Understanding MoCA Scores and Cognitive Function
A MoCA score of 25 falls just below the traditional cutoff of 26 for normal cognitive function but represents only very mild cognitive impairment:
- The Alzheimer's Association clinical practice guidelines indicate that a MoCA score of 25.5 (approximately 26) is the general cutoff for possible cognitive impairment 1
- A score of 25 suggests the person has largely intact cognitive abilities with only subtle deficits
- This level of cognitive function allows for meaningful participation in therapeutic interventions
Cognitive Requirements for Psychotherapy
For effective psychotherapy participation, patients need:
- Ability to engage in verbal communication
- Sufficient memory to recall session content
- Capacity to form a therapeutic relationship
- Basic insight into their condition
A MoCA score of 25 indicates that these fundamental abilities are largely preserved, with only minor deficits that would not significantly impair therapeutic engagement.

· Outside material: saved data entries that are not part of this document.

(* ===== verification/BusPirateFacts.v ===== *)
(** The Bus Pirate functions: they end and stay in their buffers whatever the
    port does, a prompt adapter's registers are dumped, a reply in two pieces is
    misread. *)
From S2P Require Import Prelude BusPirate.

Section Facts.
Context {W : Type} `{HP : SerialPort W}.

(** [read(fd, buf, n)] returns at most [n] bytes. *)
Definition reads_fit : Prop := forall n w bs w',
  0 < n -> sys_read n w = (Some bs, w') -> Z.of_nat (length bs) <= n.

Lemma op_eq {A} (f : W -> A * W) w : op f w = Some (f w).
Proof. done. Qed.

Section Total.
Context (Hfit : reads_fit).

Lemma readto_loop_total fuel n retry buf w :
  0 <= n -> 0 <= retry -> n + Z.max 0 (3 - retry) <= Z.of_nat fuel -> n <= Z.of_nat (length buf) ->
  exists ok buf' w', readto_loop fuel n retry buf w = Some ((ok, buf'), w') /\ length buf' = length buf.
Proof.
  revert n retry buf w. induction fuel as [|fuel IH]; intros n retry buf w Hn Hr Hf Hb; cbn [readto_loop].
  - destruct (Z.ltb_spec 0 n), (Z.ltb_spec retry 3); try lia; cbn; by do 3 eexists.
  - destruct (Z.ltb_spec 0 n), (Z.ltb_spec retry 3); cbn [andb]; try by do 3 eexists.
    rewrite ST_bind_eq, op_eq. destruct (sys_read n w) as [[bs|] w1] eqn:E; [|by do 3 eexists].
    pose proof (Hfit n w bs w1 ltac:(done) E) as Hl.
    rewrite ST_bind_eq. unfold lift_opt, store. rewrite decide_True by lia. cbn [fmap option_fmap option_map].
    set (buf1 := take 0 buf ++ bs ++ drop (0 + length bs) buf).
    assert (length buf1 = length buf) as Hl1
      by (subst buf1; rewrite !length_app, length_drop, length_take; lia).
    destruct (IH (n - Z.of_nat (length bs)) (if Z.of_nat (length bs) =? 0 then retry + 1 else retry) buf1 w1)
      as (ok & buf' & w' & E' & Hl').
    + lia.
    + destruct (_ =? 0); lia.
    + destruct (Z.eqb_spec (Z.of_nat (length bs)) 0); lia.
    + rewrite Hl1. lia.
    + exists ok, buf', w'. split; [exact E'|]. lia.
Qed.

Lemma readto_total buf n w :
  0 <= n <= Z.of_nat (length buf) ->
  exists r buf' w', bp_serial_readto buf n w = Some ((r, buf'), w') /\ length buf' = length buf
    /\ (r = n \/ r = -1).
Proof.
  intros Hn. unfold bp_serial_readto. rewrite ST_bind_eq.
  destruct (readto_loop_total (Z.to_nat n + 3) n 0 buf w) as (ok & buf' & w' & -> & Hl); [lia..|].
  do 3 eexists. split; [done|]. split; [done|]. destruct ok; auto.
Qed.

(** Every computation below is total: [total m] is [m] defined everywhere. *)
Definition total {A} (m : ST W A) : Prop := forall w, is_Some (m w).

Lemma total_bind {A B} (m : ST W A) (k : A -> ST W B) :
  total m -> (forall a, total (k a)) -> total (m ≫= k).
Proof. intros Hm Hk w. rewrite ST_bind_eq. destruct (Hm w) as [[a w'] ->]. apply Hk. Qed.
Lemma total_ret {A} (a : A) : total (mret a). Proof. by eexists. Qed.
Lemma total_op {A} (f : W -> A * W) : total (op f). Proof. by eexists. Qed.
Lemma total_pause us : total (pause us). Proof. by eexists. Qed.

(** A read into [buf] followed by anything that keeps within a buffer of its length. *)
Lemma total_read {B} buf n (k : Z * list Z -> ST W B) :
  0 <= n <= Z.of_nat (length buf) ->
  (forall r buf', length buf' = length buf -> total (k (r, buf'))) ->
  total (bp_serial_readto buf n ≫= k).
Proof.
  intros Hn Hk w. rewrite ST_bind_eq.
  destruct (readto_total buf n w Hn) as (r & buf' & w' & -> & Hl & _). by apply Hk.
Qed.

Ltac tot := repeat first
  [ apply total_ret | apply total_op | apply total_pause
  | apply total_bind; [|intros ?] | case_match ].

Lemma total_cmd c : total (bp_bitbang_cmd c).
Proof.
  unfold bp_bitbang_cmd. do 2 (apply total_bind; [tot|intros ?]).
  apply total_read; [cbn; lia|]. intros. tot.
Qed.

Ltac tot_cmd := repeat first
  [ apply total_cmd | apply total_ret | apply total_op | apply total_pause
  | apply total_bind; [|intros ?] | case_match ].

Lemma total_read_one reg : total (bp_bitbang_spi_read_one reg).
Proof.
  unfold bp_bitbang_spi_read_one. do 2 (apply total_bind; [tot|intros ?]).
  apply total_read; [cbn; lia|]. intros. tot.
Qed.

Lemma total_power_on : total bp_power_on.
Proof. unfold bp_power_on. tot_cmd. Qed.

Lemma total_spi_config : total bp_spi_config.
Proof. unfold bp_spi_config. tot_cmd. Qed.

Lemma enter_total tries i buf :
  length buf = 6%nat ->
  forall w, exists ok buf' w', enter_loop tries i buf w = Some ((ok, buf'), w') /\ length buf' = 6%nat.
Proof.
  revert i buf. induction tries as [|tries IH]; intros i buf Hb w; cbn [enter_loop].
  { by do 3 eexists. }
  rewrite ST_bind_eq, op_eq. destruct (sys_write [0] w) as [n w1]. destruct (negb (n =? 1)).
  { by do 3 eexists. }
  rewrite ST_bind_eq. unfold pause. rewrite op_eq, ST_bind_eq.
  destruct (readto_total buf 5 (usleep 1 w1)) as (r & buf' & w2 & -> & Hl & _); [lia|].
  rewrite Hb in Hl. repeat case_match; try (by do 3 eexists). by apply IH.
Qed.

Lemma total_enable junk : length junk = 6%nat -> total (bp_enable_binary_spi_mode junk).
Proof.
  intros Hj w. unfold bp_enable_binary_spi_mode. rewrite ST_bind_eq.
  destruct (enter_total MAX_TRIES 0 junk Hj w) as (ok & buf & w1 & -> & Hb).
  revert w1. destruct (negb ok); [by eexists|]. intros w1.
  refine (total_bind _ _ (total_op _) _ w1). intros n. case_match; [tot|].
  apply total_bind; [tot|intros ?]. apply total_read; [lia|]. intros. tot.
Qed.

Lemma total_dump todo r regval : 0 <= r -> total (dump_loop todo r regval).
Proof.
  revert r regval. induction todo as [|todo IH]; intros r regval Hr; cbn [dump_loop]; [tot|].
  do 2 (apply total_bind; [tot|intros ?]). apply total_read; [cbn; lia|]. intros n buf Hl.
  case_match; [tot|]. destruct buf as [|? [|v buf]]; [done|done|].
  apply total_bind; [by eexists|]. intros ?. apply IH. lia.
Qed.

Lemma total_setup `{TermiosFlags} speed : total (bp_setup_serial speed).
Proof. unfold bp_setup_serial. tot. Qed.

Lemma total_main `{TermiosFlags} speed junk skip : length junk = 6%nat -> total (dump_main speed junk skip).
Proof.
  intros Hj. unfold dump_main. apply total_bind; [apply total_setup|]. intros ok.
  apply total_bind; [destruct ok; [by apply total_enable|tot]|]. intros ok'.
  apply total_bind; [|intros ?; tot]. destruct ok'; [|tot].
  apply total_bind; [destruct skip; [tot|apply total_bind; [apply total_power_on|intros ?; tot]]|]. intros ?.
  apply total_bind; [apply total_spi_config|]. intros ?.
  apply total_bind; [tot|]. intros ?.
  apply total_bind; [destruct skip; unfold when; tot|]. intros ?.
  apply total_bind; [apply total_read_one|]. intros ?.
  apply total_bind; [apply total_dump; lia|]. intros ?. tot.
Qed.
End Total.
End Facts.

(** * An adapter that answers at once *)

(** [pending]: bytes sent by the adapter and not read yet; [spi_reg]: the
    registers of the chip behind it. The adapter answers a command to read a
    register with 1 and the register. *)
Class Adapter (W : Type) `{SerialPort W} := {
  pending : W -> list Z;
  spi_reg : W -> Z -> Z;
  read_prompt n w : 0 < n -> exists w',
    sys_read n w = (Some (take (Z.to_nat n) (pending w)), w')
    /\ pending w' = drop (Z.to_nat n) (pending w) /\ spi_reg w' = spi_reg w;
  read_command r w : pending w = [] -> exists k w',
    sys_write [0x04; 0; 1; 0; 1; r] w = (k, w')
    /\ pending w' = [0x1; spi_reg w r] /\ spi_reg w' = spi_reg w;
  usleep_quiet us w : pending (usleep us w) = pending w /\ spi_reg (usleep us w) = spi_reg w }.

Section Dump.
Context {W : Type} `{HP : SerialPort W} {HA : Adapter W}.

Lemma readto_two a b c1 c2 rest w :
  pending w = [a; b] -> exists w',
  bp_serial_readto (c1 :: c2 :: rest) 2 w = Some ((2, a :: b :: rest), w')
  /\ pending w' = [] /\ spi_reg w' = spi_reg w.
Proof.
  intros Hp. destruct (read_prompt 2 w ltac:(lia)) as (w' & E & Hp' & Hr). rewrite Hp in E, Hp'.
  change (take (Z.to_nat 2) [a; b]) with [a; b] in E. change (drop (Z.to_nat 2) [a; b]) with (@nil Z) in Hp'.
  exists w'. split; [|done]. unfold bp_serial_readto. rewrite ST_bind_eq.
  change (Z.to_nat 2 + 3)%nat with 5%nat. cbn [readto_loop]. cbn [Z.ltb Z.compare andb].
  rewrite ST_bind_eq, op_eq, E.
  rewrite ST_bind_eq. unfold lift_opt, store. rewrite decide_True by (cbn [length]; lia).
  cbn [fmap option_fmap option_map take drop length app Nat.add]. rewrite drop_0. done.
Qed.

Lemma dump_regs todo r regval w :
  pending w = [] -> 0 <= r -> (Z.to_nat r + todo <= length regval)%nat ->
  exists w', dump_loop todo r regval w
    = Some ((true, take (Z.to_nat r) regval
                   ++ ((fun i => spi_reg w (r + i)) <$> below todo)
                   ++ drop (Z.to_nat r + todo) regval), w')
    /\ pending w' = [].
Proof.
  revert r regval w. induction todo as [|todo IH]; intros r regval w Hp Hr Hl; cbn [dump_loop].
  { exists w. split; [|done]. rewrite Nat.add_0_r. cbn [below seq fmap list_fmap app].
    unfold below. cbn [seq fmap list_fmap app]. by rewrite take_drop. }
  rewrite ST_bind_eq, op_eq. destruct (read_command r w Hp) as (k & w1 & -> & Hp1 & Hr1).
  rewrite ST_bind_eq. unfold pause. rewrite op_eq.
  destruct (usleep_quiet (60 * 0x71) w1) as [Hq1 Hq2].
  destruct (readto_two 1 (spi_reg w r) 0x04 0 [1; 0; 1; r] (usleep (60 * 0x71) w1)) as (w2 & E2 & Hp2 & Hr2).
  { by rewrite Hq1, Hp1. }
  rewrite ST_bind_eq, E2. cbn [hd]. change (negb (2 =? 2) || negb (1 =? 1)) with false. cbn iota.
  rewrite ST_bind_eq. unfold lift_opt.
  cbn [lookup list_lookup fmap option_fmap option_map].
  destruct (IH (r + 1) (<[Z.to_nat r := spi_reg w r]> regval) w2 Hp2 ltac:(lia)
    ltac:(rewrite length_insert; lia)) as (w3 & E3 & Hp3).
  exists w3. split; [|done]. rewrite E3. f_equal. f_equal. f_equal.
  rewrite Hr2, Hq2, Hr1. replace (Z.to_nat (r + 1)) with (S (Z.to_nat r)) by lia.
  rewrite below_S, fmap_cons, <- list_fmap_compose.
  rewrite (take_S_r _ _ (spi_reg w r)) by (apply list_lookup_insert_eq; lia).
  rewrite take_insert_ge, drop_insert_lt by lia. rewrite <- app_assoc. cbn [app].
  rewrite Z.add_0_r. f_equal. f_equal. f_equal; [|f_equal; lia].
  apply list_fmap_ext. intros i x _. cbn. f_equal. lia.
Qed.
End Dump.

(** * Properties *)

(** Also: whatever the port answers, as long as [read] respects its count, the
    dump program ends without an access outside its buffers: every reading loop
    gives up after three empty reads and the mode is asked for at most 25 times. *)
Theorem dump_main_total {W} `{SerialPort W} `{TermiosFlags} speed junk skip w :
  reads_fit -> length junk = 6%nat -> is_Some (dump_main speed junk skip w).
Proof. intros Hfit Hj. by apply total_main. Qed.

(** Also: with an adapter that answers each command at once, [sx1276_dump] returns
    true with the value of every register from 0x00 to 0x70 in order. *)
Theorem dump_reads_registers {W} `{HP : SerialPort W} {HA : Adapter W} w :
  pending w = [] -> exists w',
  sx1276_dump w = Some ((true, spi_reg w <$> below 0x71), w').
Proof.
  intros Hp. destruct (dump_regs 0x71 0 (replicate 0x71 0x5a) w Hp ltac:(lia)) as (w' & E & _).
  { rewrite length_replicate. change (Z.to_nat 0) with O. lia. }
  exists w'. unfold sx1276_dump. rewrite E. f_equal.
Qed.

(** Also: [bp_serial_readto] stores every piece of a reply at the start of the
    buffer: when the two bytes of a register read arrive in two pieces, the
    value is lost; the read fails, or returns 0 when the register holds 1. *)
Theorem split_reply_misread {W} `{HP : SerialPort W} reg v w1 w2 w3 (w : W) k :
  sys_write [0x04; 0; 1; 0; 1; Z.land reg 0x7f] w = (k, w1) ->
  sys_read 2 (usleep 1000 w1) = (Some [0x1], w2) -> sys_read 1 w2 = (Some [v], w3) ->
  bp_bitbang_spi_read_one reg w = Some (if v =? 1 then Some 0 else None, w3).
Proof.
  intros Hw H2 H1. unfold bp_bitbang_spi_read_one. rewrite ST_bind_eq, op_eq, Hw.
  rewrite ST_bind_eq. unfold pause. rewrite op_eq, ST_bind_eq.
  unfold bp_serial_readto. rewrite ST_bind_eq.
  change (Z.to_nat 2 + 3)%nat with 5%nat. cbn [readto_loop]. cbn [Z.ltb Z.compare andb].
  rewrite ST_bind_eq, op_eq, H2, ST_bind_eq. unfold lift_opt at 1.
  match goal with |- context [store ?b 0 [1]] => change (store b 0 [1]) with (Some (1 :: drop 1 b)) end.
  cbn [fmap option_fmap option_map]. change (2 - Z.of_nat (length [1])) with 1.
  change (Z.of_nat (length [1]) =? 0) with false. cbn iota. cbn [Z.ltb Z.compare andb].
  rewrite ST_bind_eq, op_eq, H1, ST_bind_eq. unfold lift_opt at 1.
  match goal with |- context [store ?b 0 [v]] => change (store b 0 [v]) with (Some (v :: drop 1 b)) end.
  cbn [fmap option_fmap option_map drop]. change (1 - Z.of_nat (length [v])) with 0.
  cbn [readto_loop Z.ltb Z.compare andb]. unfold mret, ST_ret. cbn [hd].
  change (negb (2 =? 2)) with false. cbn [orb]. destruct (v =? 1); done.
Qed.

(** ** Witnesses *)

(** A port whose adapter has the registers [fun r => 2 * r]; [queue] waits to
    be read, and [slow] makes it deliver one byte at a time. *)
Record port := Port { queue : list Z; slow : bool }.

Definition port_read (n : Z) (w : port) : option (list Z) * port :=
  let k := if slow w then 1%nat else Z.to_nat n in
  (Some (take (min k (Z.to_nat n)) (queue w)), Port (drop (min k (Z.to_nat n)) (queue w)) (slow w)).
Definition port_write (bs : list Z) (w : port) : Z * port :=
  match bs with
  | [0x04; 0; 1; 0; 1; r] => (6, Port (queue w ++ [1; 2 * r]) (slow w))
  | _ => (Z.of_nat (length bs), w)
  end.

#[export] Instance port_serial : SerialPort port := {|
  sys_read := port_read; sys_write := port_write; usleep _ w := w;
  fcntl_blocking w := (true, w); tcgetattr w := (Some (Termios 0 0 0 0 0 0 0 0), w);
  tcflush w := (true, w); tcsetattr _ w := (true, w); sys_close w := w |}.

#[export] Instance linux_flags : TermiosFlags := {|
  CLOCAL := 0x800; CREAD := 0x80; PARENB := 0x100; CSTOPB := 0x40; CSIZE := 0x30; CS8 := 0x30;
  ICANON := 2; ECHO := 8; ECHOE := 16; ISIG := 1; IXON := 0x400; IXOFF := 0x1000; IXANY := 0x800;
  OPOST := 1 |}.

Lemma port_reads_fit : reads_fit (W := port).
Proof.
  intros n w bs w' Hn. cbn. unfold port_read. intros [= <- <-]. rewrite length_take. lia.
Defined.

Lemma dump_main_total_witness :
  is_Some (dump_main (W := port) 4098 (replicate 6 0) false (Port [] true)).
Proof. apply dump_main_total; [exact port_reads_fit|done]. Defined.

(** The prompt port, as a type of its own. *)
Definition prompt_port : Type := list Z.
#[export] Instance prompt_serial : SerialPort prompt_port := {|
  sys_read n w := (Some (take (Z.to_nat n) w), drop (Z.to_nat n) w);
  sys_write bs w := match bs with [0x04; 0; 1; 0; 1; r] => (6, w ++ [1; 2 * r]) | _ => (0, w) end;
  usleep _ w := w; fcntl_blocking w := (true, w);
  tcgetattr w := (Some (Termios 0 0 0 0 0 0 0 0), w); tcflush w := (true, w);
  tcsetattr _ w := (true, w); sys_close w := w |}.

#[export] Instance prompt_adapter : Adapter prompt_port.
Proof.
  refine (@Build_Adapter prompt_port prompt_serial (fun w => w) (fun _ r => 2 * r) _ _ _).
  - intros n w Hn. by eexists.
  - intros r w Hw. cbn in Hw. subst w. by do 2 eexists.
  - done.
Defined.

Lemma dump_reads_registers_witness : exists w',
  sx1276_dump (W := prompt_port) [] = Some ((true, (fun r => 2 * r) <$> below 0x71), w').
Proof.
  destruct (dump_reads_registers (W := prompt_port) [] ltac:(done)) as [w' E].
  exists w'. exact E.
Defined.

Lemma split_reply_misread_witness :
  bp_bitbang_spi_read_one (W := port) 0x42 (Port [] true) = Some (None, Port [] true).
Proof.
  apply (split_reply_misread 0x42 132 (Port [1; 132] true) (Port [132] true) (Port [] true) (Port [] true) 6);
    done.
Defined.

Evidence Supporting Psychotherapy with Mild Cognitive Impairment
- The Montreal Cognitive Assessment evaluates multiple cognitive domains including orientation, memory, language, attention, visuospatial abilities, and executive functions 2
- Individuals with MoCA scores of 25 typically maintain adequate functioning in most of these domains
- Research suggests that a MoCA cutoff of <25 (rather than <26) may be more appropriate for identifying significant cognitive impairment in some populations 3
- Cognitive behavioral therapy (CBT) is specifically recommended as a first-line treatment for various conditions even when mild cognitive issues are present 1
Adapting Psychotherapy Approaches
For patients with a MoCA score of 25, consider these adaptations:
- Session structure: Shorter, more frequent sessions may be beneficial
- Memory aids: Written summaries of sessions or audio recordings can help reinforce content
- Simplification: Focus on concrete rather than abstract concepts
- Repetition: Key therapeutic concepts may need reinforcement
- Caregiver involvement: When appropriate, including a support person can enhance therapy effectiveness
Monitoring Cognitive Status During Treatment
- Regular reassessment with the MoCA is recommended every 6-12 months 1
- If cognitive status declines significantly, therapeutic approaches should be adjusted accordingly
- The 5-minute protocol version of the MoCA can be used for more frequent monitoring 1
Specific Psychotherapy Approaches
Different psychotherapeutic modalities may be more suitable depending on the specific cognitive profile:
- Cognitive Behavioral Therapy (CBT): Effective for patients with mild cognitive impairment, especially with adaptations for memory difficulties 1
- Problem-Solving Therapy: Focuses on concrete issues and solutions
- Supportive Psychotherapy: Less cognitively demanding
- Mindfulness-Based Interventions: Can be adapted for those with mild cognitive limitations
Conclusion
A MoCA score of 25 should not be a barrier to psychotherapy participation. With appropriate adaptations based on the individual's specific cognitive strengths and weaknesses, psychotherapy can be an effective intervention. The key is to match the therapeutic approach to the person's cognitive profile and to monitor cognitive status throughout treatment.